Even though new insights were found by applying cutting-edge data science or AI techniques, dramatic upgrade of human performance in the real world is difficult. Maybe the human body is complicated enough to be represented by data-driven approaches. But I feel like not only the data-driven approach, but also the model-based approach will be needed to deeply understand and improve human performance. Beyond the medical or healthcare industry, I think this area will become more interdisciplinary. This makes me feel that human performance improvement is a long-term challenge.
Why did you make the shift into medical informatics? How do the problems you are addressing at the MEI Lab compare with those you were working on before?
I like the Japanese word called 心技体, which describes the importance of a holistic approach in life that encompasses mental, technical and physical training. Over the past few years, I have been mainly working on technical aspects. It was great time for me to shift my passion a little bit to the physical aspects. Being physically well-conditioned is everybody’s desire. Researching how AI or data analytics can upgrade human health is definitely one of the most interesting topics to me. In addition, it was great honor for me to work with such great colleagues in our laboratories, which inspired me to dive into this new field.
What challenges do you see going forward in terms of obtaining the right kind of data and using AI to improve the accuracy of risk prediction?
The challenges are both qualitative and quantitative. I think the diversity of the data type to be used for AI will become more important. In the case of heart arrhythmia detection, previous studies have shown that deep learning for single-channel ECG outperformed the cardiologist. However, I believe that more diverse data will be needed to get more accurate risk predictions for other diseases, as medical doctors judge risk using a patient’s comprehensive available data.
I also think long-term data collection is important. If the model targets proactive rather than reactive predictions, data needs to be collected before the disease is recognized to capture very first unconscious features.

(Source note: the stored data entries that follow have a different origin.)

(** * Signaling server: registry, connection manager and protocol handler

    A shallow embedding of [src/main.py] (the FastAPI WebSocket signaling
    server): the two module-level dictionaries [rooms] and [users], the
    methods of [ConnectionManager] and the body of [websocket_endpoint].

    Modelling choices, all read off the source:
    - [rooms : Dict[str, Dict[str, WebSocket]]] is a finite map from room
      key to a Python dictionary of connections.  The inner dictionary is
      iterated by [broadcast_to_room] and [get_room_participants], so it
      is an insertion-ordered association list; the outer map and [users]
      are only looked up, so they are [gmap]s.
    - a decoded JSON value is the inductive [json]; a Python dictionary
      with string keys is an association list in insertion order.  A
      JSON number is carried as an integer: the signaling code never
      computes with one, and the Telegram client only compares a count
      with zero.
    - a WebSocket object is a handle (a number); whether a send on it
      succeeds is decided by the network, a parameter of the development.
    - a coroutine is a function on the [World] (registry, network, log of
      send attempts) that may end with an exception.  The manager and the
      handler are given twice: run without another task being scheduled
      during their awaits, and (the names ending in [_live]) with the
      other handlers writing the registry while a send is awaited, where
      the iteration of [broadcast_to_room] over the live dictionary can
      raise. *)

From stdpp Require Import gmap strings list fin_maps.
From Stdlib Require Import ZArith.

Open Scope string_scope.
Set Warnings "-register-all".

(** ** JSON values and Python dictionaries *)

Inductive json : Type :=
| JNull
| JBool (b : bool)
| JNum (n : Z)
| JStr (s : string)
| JList (items : list json)
| JObj (fields : list (string * json)).

(** A dictionary with string keys, in insertion order. *)
Abbreviation dict V := (list (string * V)).

Section Dict.
Context {V : Type}.

(** [d.get(k)] *)
Fixpoint dict_get (k : string) (d : dict V) : option V :=
  match d with
  | [] => None
  | (k', v) :: d' => if decide (k = k') then Some v else dict_get k d'
  end.

(** [k in d] *)
Definition dict_mem (k : string) (d : dict V) : bool :=
  match dict_get k d with Some _ => true | None => false end.

(** [d[k] = v]: an existing key keeps its position, a new key goes last. *)
Fixpoint dict_set (k : string) (v : V) (d : dict V) : dict V :=
  match d with
  | [] => [(k, v)]
  | (k', v') :: d' =>
      if decide (k = k') then (k, v) :: d' else (k', v') :: dict_set k v d'
  end.

(** [del d[k]] *)
Definition dict_del (k : string) (d : dict V) : dict V :=
  filter (λ kv, kv.1 ≠ k) d.

(** [d.keys()] *)
Definition dict_keys (d : dict V) : list string := d.*1.

(** [{**base, **extra}] *)
Definition dict_merge (base extra : dict V) : dict V :=
  foldl (λ acc kv, dict_set kv.1 kv.2 acc) base extra.

(** [not d] *)
Definition dict_is_empty (d : dict V) : bool :=
  match d with [] => true | _ => false end.
End Dict.

(** ** The registry: the globals [rooms] and [users] *)

Definition WebSocket : Type := nat.

Record Registry : Type := mkRegistry {
  rooms : gmap string (dict WebSocket);
  users : gmap string (dict json)
}.

Definition empty_registry : Registry := mkRegistry ∅ ∅.

(** [rooms[room_id]] read as a dictionary, empty when the room is absent. *)
Definition room_members (reg : Registry) (room_id : string) : dict WebSocket :=
  default [] (rooms reg !! room_id).

(** [room_id in rooms and user_id in rooms[room_id]], with the channel. *)
Definition room_lookup (reg : Registry) (room_id user_id : string)
  : option WebSocket :=
  rooms reg !! room_id ≫= dict_get user_id.

Definition is_member (reg : Registry) (room_id user_id : string) : bool :=
  match room_lookup reg room_id user_id with Some _ => true | None => false end.

(** [ConnectionManager.disconnect] *)
Definition disconnect (reg : Registry) (room_id user_id : string) : Registry :=
  let rooms1 :=
    match rooms reg !! room_id with
    | Some members =>
        if dict_mem user_id members then
          let members' := dict_del user_id members in
          if dict_is_empty members' then delete room_id (rooms reg)
          else <[room_id := members']> (rooms reg)
        else rooms reg
    | None => rooms reg
    end in
  let users1 :=
    match users reg !! user_id with
    | Some _ => delete user_id (users reg)
    | None => users reg
    end in
  mkRegistry rooms1 users1.

(** The dictionary built for one participant:
    [{"user_id": user_id, **users[user_id]}]. *)
Definition participant_entry (user_id : string) (record : dict json) : dict json :=
  dict_merge [("user_id", JStr user_id)] record.

(** [ConnectionManager.get_room_participants] *)
Definition get_room_participants (reg : Registry) (room_id : string)
  : list (dict json) :=
  match rooms reg !! room_id with
  | None => []
  | Some members =>
      omap (λ user_id, participant_entry user_id <$> users reg !! user_id)
           (dict_keys members)
  end.

(** The first two statements of the join branch of [websocket_endpoint]:
    [if room_id not in rooms: rooms[room_id] = {}] and
    [rooms[room_id][user_id] = websocket]. *)
Definition bind_channel (reg : Registry) (room_id user_id : string)
    (ws : WebSocket) : Registry :=
  mkRegistry (<[room_id := dict_set user_id ws (room_members reg room_id)]> (rooms reg))
             (users reg).

(** [users[user_id] = {**user_info, "room_id": room_id}]; unpacking a value
    that is not a mapping raises [TypeError], hence the option. *)
Definition store_user (reg : Registry) (room_id user_id : string)
    (user_info : json) : option Registry :=
  match user_info with
  | JObj info =>
      Some (mkRegistry (rooms reg)
              (<[user_id := dict_set "room_id" (JStr room_id) info]> (users reg)))
  | _ => None
  end.

(** ** The world a coroutine runs in *)

(** One call of [send_json] on a channel and whether it went through. *)
Record Delivery : Type := mkDelivery {
  to_user : string;
  to_ws : WebSocket;
  payload : json;
  delivered : bool
}.

Record World (Net : Type) : Type := mkWorld {
  registry : Registry;
  network : Net;
  outbox : list Delivery
}.
Arguments mkWorld {Net} _ _ _.
Arguments registry {Net} _.
Arguments network {Net} _.
Arguments outbox {Net} _.

(** A computation over the world; [None] is a propagating exception. *)
Definition M (Net A : Type) : Type := World Net → option A * World Net.

Definition ret {Net A} (a : A) : M Net A := λ w, (Some a, w).

Definition raise {Net A} : M Net A := λ w, (None, w).

Definition bind {Net A B} (m : M Net A) (f : A → M Net B) : M Net B :=
  λ w, match m w with
       | (Some a, w') => f a w'
       | (None, w') => (None, w')
       end.

Declare Scope coroutine_scope.
Delimit Scope coroutine_scope with coro.
Notation "x <- m ;; k" := (bind m (λ x, k))
  (at level 20, m at level 99, k at level 200, only parsing) : coroutine_scope.

Definition get_registry {Net} : M Net Registry := λ w, (Some (registry w), w).

Definition set_registry {Net} (reg : Registry) : M Net unit :=
  λ w, (Some tt, mkWorld reg (network w) (outbox w)).

(** ** Messages of the wire protocol built by the server *)

Definition room_state_msg (participants : list (dict json)) : json :=
  JObj [("type", JStr "room_state"); ("participants", JList (JObj <$> participants))].

Definition user_joined_msg (user_id : string) (user_info : json) : json :=
  JObj [("type", JStr "user_joined"); ("user_id", JStr user_id);
        ("user_info", user_info)].

Definition user_left_msg (user_id : string) : json :=
  JObj [("type", JStr "user_left"); ("user_id", JStr user_id)].

Definition speaking_msg (user_id : string) (is_speaking : json) : json :=
  JObj [("type", JStr "speaking"); ("user_id", JStr user_id);
        ("is_speaking", is_speaking)].

(** The envelope of a relayed [offer], [answer] or [ice_candidate]. *)
Definition envelope (kind from_user_id field : string) (value : json) : json :=
  JObj [("type", JStr kind); ("from_user_id", JStr from_user_id); (field, value)].

(** [value == s] for a decoded value and a string literal. *)
Definition json_is_str (value : json) (s : string) : bool :=
  match value with
  | JStr s' => bool_decide (s' = s)
  | _ => false
  end.

(** What the handler gets from [await websocket.receive_json()]: a decoded
    value, or an exception (the peer went away, or the text is not JSON). *)
Inductive Inbound : Type :=
| Received (value : json)
| ReceiveFailed.

(** Where a handler is in [websocket_endpoint]: before the first receive,
    inside [while True], or past the [finally] block. *)
Inductive Phase : Type := Connecting | Active | Closed.

(** ** The connection manager and the endpoint *)

Section Server.
Context {Net : Type}.

(** The network: what one [send_json] on a channel does, and whether it
    returns ([true]) or raises ([false]). *)
Variable transmit : Net → WebSocket → json → Net * bool.

Local Open Scope coroutine_scope.

(** [try: await websocket.send_json(message)] with the outcome as a flag;
    every attempt is logged in the outbox. *)
Definition try_send (user_id : string) (ws : WebSocket) (message : json)
  : M Net bool :=
  λ w, let '(net', ok) := transmit (network w) ws message in
       (Some ok,
        mkWorld (registry w) net' (outbox w ++ [mkDelivery user_id ws message ok])).

(** [await websocket.send_json(message)] outside of any [try]. *)
Definition send_json (user_id : string) (ws : WebSocket) (message : json)
  : M Net unit :=
  ok <- try_send user_id ws message ;;
  if ok then ret tt else raise.

(** The [for] loop of [broadcast_to_room] when no other task is scheduled
    while it awaits its sends: the dictionary it iterates then stays as it
    was when the loop began, and the loop goes through its items; returns
    [disconnected_users].  [send_each_live] is the loop with the other
    handlers running during the awaits, where the iteration can raise. *)
Fixpoint send_each (members : dict WebSocket) (message : json)
    (exclude_user : option string) : M Net (list string) :=
  match members with
  | [] => ret []
  | (user_id, ws) :: rest =>
      if decide (exclude_user = Some user_id) then
        send_each rest message exclude_user
      else
        ok <- try_send user_id ws message ;;
        failed <- send_each rest message exclude_user ;;
        ret (if ok then failed else user_id :: failed)
  end.

(** The clean-up loop of [broadcast_to_room]. *)
Definition disconnect_all (reg : Registry) (room_id : string)
    (disconnected_users : list string) : Registry :=
  foldl (λ r user_id, disconnect r room_id user_id) reg disconnected_users.

(** [ConnectionManager.broadcast_to_room], run without another task being
    scheduled during its awaits; [broadcast_to_room_live] is the call with
    the other handlers running meanwhile. *)
Definition broadcast_to_room (room_id : string) (message : json)
    (exclude_user : option string) : M Net unit :=
  reg <- get_registry ;;
  match rooms reg !! room_id with
  | None => ret tt
  | Some members =>
      disconnected_users <- send_each members message exclude_user ;;
      reg' <- get_registry ;;
      set_registry (disconnect_all reg' room_id disconnected_users)
  end.

(** [ConnectionManager.send_to_user].  The target comes from
    [data.get("target_user_id")], so it is any decoded value: a list or an
    object is unhashable and [user_id in rooms[room_id]] raises
    [TypeError]; [None], a boolean or a number equals no string key. *)
Definition send_to_user (room_id : string) (target : json) (message : json)
  : M Net unit :=
  reg <- get_registry ;;
  match rooms reg !! room_id with
  | None => ret tt
  | Some members =>
      match target with
      | JStr user_id =>
          match dict_get user_id members with
          | Some ws =>
              ok <- try_send user_id ws message ;;
              if ok then ret tt
              else (reg' <- get_registry ;;
                    set_registry (disconnect reg' room_id user_id))
          | None => ret tt
          end
      | JList _ | JObj _ => raise
      | JNull | JBool _ | JNum _ => ret tt
      end
  end.

(** [await websocket.receive_json()] *)
Definition receive_json (ev : Inbound) : M Net json :=
  match ev with
  | Received value => ret value
  | ReceiveFailed => raise
  end.

(** [value.get(key, dflt)]; [AttributeError] unless [value] is a dict. *)
Definition json_get (value : json) (key : string) (dflt : json) : M Net json :=
  match value with
  | JObj fields => ret (default dflt (dict_get key fields))
  | _ => raise
  end.

(** The branch [if init_message.get("type") == "join":].  The Telegram
    notification that ends the branch is a task spawned on the side; it
    touches neither the registry nor a channel and raises nothing into
    the handler, so it has no counterpart here. *)
Definition join_branch (room_id user_id : string) (ws : WebSocket)
    (init_message : json) : M Net unit :=
  user_info <- json_get init_message "user_info" (JObj []) ;;
  reg <- get_registry ;;
  let reg1 := bind_channel reg room_id user_id ws in
  _ <- set_registry reg1 ;;
  match store_user reg1 room_id user_id user_info with
  | None => raise
  | Some reg2 =>
      _ <- set_registry reg2 ;;
      _ <- send_json user_id ws (room_state_msg (get_room_participants reg2 room_id)) ;;
      broadcast_to_room room_id (user_joined_msg user_id user_info) (Some user_id)
  end.

(** The code from [await websocket.accept()] up to [while True]. *)
Definition first_message (room_id user_id : string) (ws : WebSocket)
    (ev : Inbound) : M Net unit :=
  init_message <- receive_json ev ;;
  message_type <- json_get init_message "type" JNull ;;
  if json_is_str message_type "join" then join_branch room_id user_id ws init_message
  else ret tt.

Unless potential patients foresee the benefit to provide their data, most may not want to continue to provide the data. Obtaining such a new combination data for the long term a challenge to get the qualitative data.
The model performance is also highly dependent on the size of the dataset. I think one of the most promising research directions is to augment data, such as through the class of machine-learning (ML) techniques known as generative adversarial networks (GANs). Although there would be discussion on the use of the artificially augmented data, showing the power of these techniques could be helpful for further discussions.
How does greater knowledge of cardiovascular models potentially complement or enhance the use of ML or AI in medical scenarios?
I am extremely interested in this topic, and I believe combining the model-based and data-driven approaches will get more importance in this field. One potential benefit is knowledge-based data augmentation. If we can infer the cardiovascular system dynamics from the data obtained by limited non-invasive sensors, that will be a powerful feature for the machine learning model to improve disease-prediction accuracy. Plus, with a high potential to simulate the personalized heart model (we call it the bio digital twin model), the augmented feature will be more powerful. In addition, knowing the internal behavior of the heart by identifying the core cardiovascular parameters would be helpful for doctors to diagnose the diseases. Being able to transform raw data to explainable information – beyond the black-boxed machine learning model – can help the doctors, I believe.